Computational Ecology

Modeling ecosystems
Ecosystems are extraordinarily complex assemblages of plants and animals interacting with each other, with the physical environment, and, increasingly, with humans. Ecology is the scientific field that seeks to understand ecosystems. Ecologists are turning to computer models to help them make their models of ecosystem processes concrete and to provide predictions about the future of the ecosystem. Computer models allow rapid testing of ecology ideas by simulation and provide the means to run “what-if” scenarios that would be difficult or impossible otherwise.

The School’s AI Laboratory, MaineSAIL, has ongoing computational ecology research at both the small scale (predator-prey interactions) as well as larger, ecosystem-wide simulation.
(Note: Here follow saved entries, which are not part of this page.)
(** * ZenTao MCP server: a shallow embedding of [src/zentao-mcp-server.js]

    The development follows the source file top-down: JavaScript values and
    the string primitives the server relies on, the configuration loader,
    the token cache, the authenticated request executor, the response
    normalisers and finally the tool handlers.  Theorems about the code come
    after all the definitions. *)

From Stdlib Require Import ZArith Ascii String List Lia Bool.
From stdpp Require Import base strings list gmap pretty.

Local Open Scope Z_scope.
#[local] Set Warnings "-register-all".

(** ** JavaScript values

    Strings are byte strings (an ASCII text is its own UTF-8 encoding);
    numbers are the integer-valued ones (ids, page numbers, limits, HTTP
    status codes).  An object lists its own properties in enumeration
    order, each key once. *)

Inductive value : Type :=
| VUndefined
| VNull
| VBool (b : bool)
| VNum (n : Z)
| VStr (s : string)
| VArr (elems : list value)
| VObj (props : list (string * value)).

(** What a [throw] carries: [new Error(msg)], or a [TypeError]: the one of
    the engine for a property read on [null] or [undefined] (or a call of a
    non-function), and the one with which [fetch] rejects. *)
Inductive exn : Type :=
| JsError (msg : string)
| JsTypeError.

Inductive result (A : Type) : Type :=
| Ok (a : A)
| Raise (e : exn).
Arguments Ok {A} a.
Arguments Raise {A} e.

Definition rbind {A B} (r : result A) (k : A -> result B) : result B :=
  match r with
  | Ok a => k a
  | Raise e => Raise e
  end.

Declare Scope result_scope.
Delimit Scope result_scope with result.
Notation "'let?' x ':=' c 'in' k" := (rbind c (fun x => k))
  (at level 10, x pattern, c at level 100, k at level 200) : result_scope.

(** [array.filter(f)] and [array.find(f)] with a callback that may throw. *)
Fixpoint filterR {A} (f : A -> result bool) (l : list A) : result (list A) :=
  match l with
  | [] => Ok []
  | x :: l' =>
      (let? b := f x in
       let? r := filterR f l' in
       Ok (if b then x :: r else r))%result
  end.

Fixpoint findR {A} (f : A -> result bool) (l : list A) : result (option A) :=
  match l with
  | [] => Ok None
  | x :: l' =>
      (let? b := f x in
       if b then Ok (Some x) else findR f l')%result
  end.

Fixpoint mapR {A B} (f : A -> result B) (l : list A) : result (list B) :=
  match l with
  | [] => Ok []
  | x :: l' =>
      (let? y := f x in
       let? r := mapR f l' in
       Ok (y :: r))%result
  end.

(** *** String primitives *)

Module Str.

Definition is_upper (c : ascii) : bool :=
  let n := nat_of_ascii c in (65 <=? n)%nat && (n <=? 90)%nat.

Definition lower_char (c : ascii) : ascii :=
  if is_upper c then ascii_of_nat (nat_of_ascii c + 32) else c.

(** [s.toLowerCase()], on the ASCII letters. *)
Fixpoint toLowerCase (s : string) : string :=
  match s with
  | EmptyString => EmptyString
  | String c s' => String (lower_char c) (toLowerCase s')
  end.

(** The white space of [\s] and of [trim()] that fits in one byte. *)
Definition is_space (c : ascii) : bool :=
  let n := nat_of_ascii c in
  ((9 <=? n)%nat && (n <=? 13)%nat) || (n =? 32)%nat.

Fixpoint trimStart (s : string) : string :=
  match s with
  | EmptyString => EmptyString
  | String c s' => if is_space c then trimStart s' else s
  end.

Fixpoint trimEnd (s : string) : string :=
  match s with
  | EmptyString => EmptyString
  | String c s' =>
      match trimEnd s' with
      | EmptyString => if is_space c then EmptyString else String c EmptyString
      | r => String c r
      end
  end.

Definition trim (s : string) : string := trimEnd (trimStart s).

Definition startsWith (s p : string) : bool := String.prefix p s.

(** [hay.includes(needle)] *)
Fixpoint includes (hay needle : string) : bool :=
  String.prefix needle hay ||
  match hay with
  | EmptyString => false
  | String _ hay' => includes hay' needle
  end.

Definition eqb (a b : string) : bool := bool_decide (a = b).

Definition is_empty (s : string) : bool :=
  match s with EmptyString => true | _ => false end.

(** [list.join(sep)] *)
Definition join (sep : string) (l : list string) : string :=
  String.concat sep l.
Predator-prey interactions
In marine ecosystems, surfaces that become cleared, for example by wave action or physical scraping, are colonized by organisms that interact and develop over time into so-called “fouling communities”. Predicting where the succession of species will lead the community (e.g., mussel-dominated, barnacle-dominated, etc.) is difficult, as there are many factors affecting succession. Since ships’ hulls, as well as new pilings and other underwater structures, fall into the category of cleared surfaces, studying these ecological systems is of more than academic interest.

Cordylophora lacustris, a hydroid
Photo courtesy David Belzard, UNH

One potential determinant of the climax fouling community is predation of some early settlers on others. In some estuarine communities, for example in New England, hydroids (colonial cnidarians similar to freshwater hydra) are early settlers.  They are preyed upon by nudibranchs (sea slugs).  Hydroids, in turn, prey on other larvae settling on the substrate, but they prey on different kinds of larvae preferentially. Thus the degree of predation by nudibranchs on hydroids will likely affect the succession in the system.

We have developed a predator-prey model for the nudibranch-hydroid system. By running simulations of the model under various conditions of assumed growth, etc., of the species, biologists can make predictions about the likely outcome of the predation events as well as the resulting impact on community succession.

Ecosystem-scale models
Work is currently ongoing to extend our computational ecology work to the level of an entire ecosystem. The goal of the MEME (Maine Ecosystem Model of Estuaries) project is to create a simplified model of community succession in an estuary by instantiating multiple small-scale ecological models (e.g., predator-prey model) and interpolating the results across the estuary.

Another, multi-disciplinary project for ecosystem modeling is being conducted in conjunction with researchers in UMaine’s School of Marine Science. Tools from computer simulation and modeling (e.g., agent-based simulation) as well as machine learning (e.g., learning classifier systems) are used to help biologists and others model the ecology of the Gulf of Maine, in particular with respect to lobsters, sea urchins, and groundfish. In addition to furthering the understanding of the Gulf, an ultimate goal is to develop complex adaptive system models that can be used by regulators to create more appropriate fisheries management regulations than is currently possible. The project includes computer scientists from MaineSAIL and UMA, .biologists, physical oceanographers, economists, and ecologists from SMS, and a MacArthur Fellow from Colby.